Mercaptoethanol et DTT demande d'informations

[invite27c4ff3b]

Salut j'ai plusieurs questions sur le Mercaptoethanol et le DTT :

1)Quelle est la différence entre les deux ?

2)Durant le western blot si on oublie d'en mettre dans le buffer de lyse et dans le sample buffer, quelle en est la conséquence pour la migration ?

3)A quoi servent ces deux produits, j'ai pu lire qu'ils servaient soit à protéger contre les dégats d'oxydoreduction soit pour dénaturer les pont disulfure, est-ce vrai ? Si oui de quoi dépendent ces deux propriétés, ont elle lieu en même temps ou dépendent t-elles de la concentration en BMEM/DTT ? Parfois ils demandent d'en mettre dans certains buffer de réaction enzymatique, mais si ca dénature comment ca se fait qu'on veuille en mettre ?

4)Pourquoi à chaque fois ils disent qu'il faut les ajouter juste avant l'utilisation (ADD JUST BEFORE USE) ? Si on les rajoute dans la solution stock et qu'on la conserve à 4°C et qu'on l'utilise une semaine après est-ce que c'est gênant ? Pourquoi ?

Voilà merci je n'arrive à trouver aucune réponse à ces questions sur internet !
-----

[invitee4e79868]

Bonjour,

1) La différence entre beta-mercapto et DTT? A part l'odeur? Le mode d'action est le même, vu qu'ils ont tout les deux au moins une fonction thiol.
2) En fait, certaine migration se font sans beta ou DTT. Tout dépends de ce que l'on cherche à voir. Une partie de la réponse est dans la 3)
3) Comme tu l'as dits, il y a deux actions : protection contre l'oxydation et réduction des ponts dissulfure.
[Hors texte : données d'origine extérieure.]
(** X8. Action creators whose types are built with [createPrefix] from two
    prefixes, neither of which is a prefix of the other, never match each
    other's actions, whatever the labels. *)
Theorem separate_prefixes_never_match {S : Type} (w : world S) (c1 c2 : loc)
    (f1 f2 : ActionCreatorFn S) (ps1 ps2 : gmap string value)
    (p q s t : string) (xs : list value) (a : AnyAction) (σ1 : S)
    (r : AnyAction) (σ2 : S) :
  String.prefix p q = false →
  String.prefix q p = false →
  c1 ≠ c2 →
  heap w !! c1 = Some (FObj (ActionCreator f1) ps1) →
  heap w !! c2 = Some (FObj (ActionCreator f2) ps2) →
  (∀ ys σ r' σ', f1 ys σ = Normal r' σ' →
     get_field r' "type" = VStr (Index.createPrefix p s)) →
  (∀ ys σ r' σ', f2 ys σ = Normal r' σ' →
     get_field r' "type" = VStr (Index.createPrefix q t)) →
  f2 xs (app w) = Normal a σ1 →
  f1 [] σ1 = Normal r σ2 →
  ∃ w', Programs.cross_matches c1 c2 xs w = Returned false w'.
Proof.
  intros Hpq Hqp Hne Hc1 Hc2 Ht1 Ht2 Ha Hr.
  destruct (cross_matches_runs w c1 c2 f1 f2 ps1 ps2 xs a σ1 r σ2
              Hne Hc1 Hc2 Ha Hr) as (w' & Hrun & _).
  exists w'. rewrite Hrun.
  rewrite (Ht1 _ _ _ _ Hr), (Ht2 _ _ _ _ Ha), strict_eq_string.
  rewrite bool_decide_eq_false_2; [done|].
  intros [= Heq]. unfold Index.createPrefix in Heq.
  rewrite !template_pair in Heq.
  destruct (append_overlap q p t s Heq) as [H|H]; congruence.
Qed.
Les deux composés servent surtout à protéger l'oxydation des cystéines, mais également, en biochimie, à réduire les ponts dissulfure. Et voilà la grande différence entre beta et DTT. Il faut deux molécules de beta pour réduire un pont dissulfure, contre une seule pour le DTT. Ces réactions consomment le produit, et pour une action efficace, il vaut mieux en avoir en excès. Dernier point, dans les réactions enzymatiques, c'est surtout le rôle protecteur de l'oxydation qui est recherché, les enzymes n'ayant pas forcément des ponts dissulfures (ou pas en relation avec l'activité enzymatique elle même).
Je rebascule sur la 2) : la réduction des ponts dissulfure va détruire des complexes protéiques (structure quaternaire), libérer des sous-unités (structure tertiaire) et généralement déplié la protéine (structure secondaire). Les protéines vont donc "grandir", et ainsi, la protéine aura un poids moléculaire plus proche de la théorie (calculer par ordinateur suivant sa composition en AA). Prenons le cas de l'insuline, par exemple : deux chaines d'AA reliés par des ponts dissulfure, plus des ponts dissulfure intra-chaine. Sans beta, on observe une petite protéine. avec beta, les deux chaines sont séparées, donc deux très petites protéines (ou peptides suivant les avis )

4) pour celle là, je ne sais pas trop. En mode logique, il est probable que ces composés perdent de leur activité lorsqu"ils ne sont pas très concentré. Mais je n'en suis pas sur.

[TanguyE]

Pour le DTT, il est instable en solution aqueuse car sensible à l'oxydation par l'oxygène de l'air. C'est pourquoi, une fois dilué, il faut le conserver congelé et l'ajouter au dernier moment au tampon.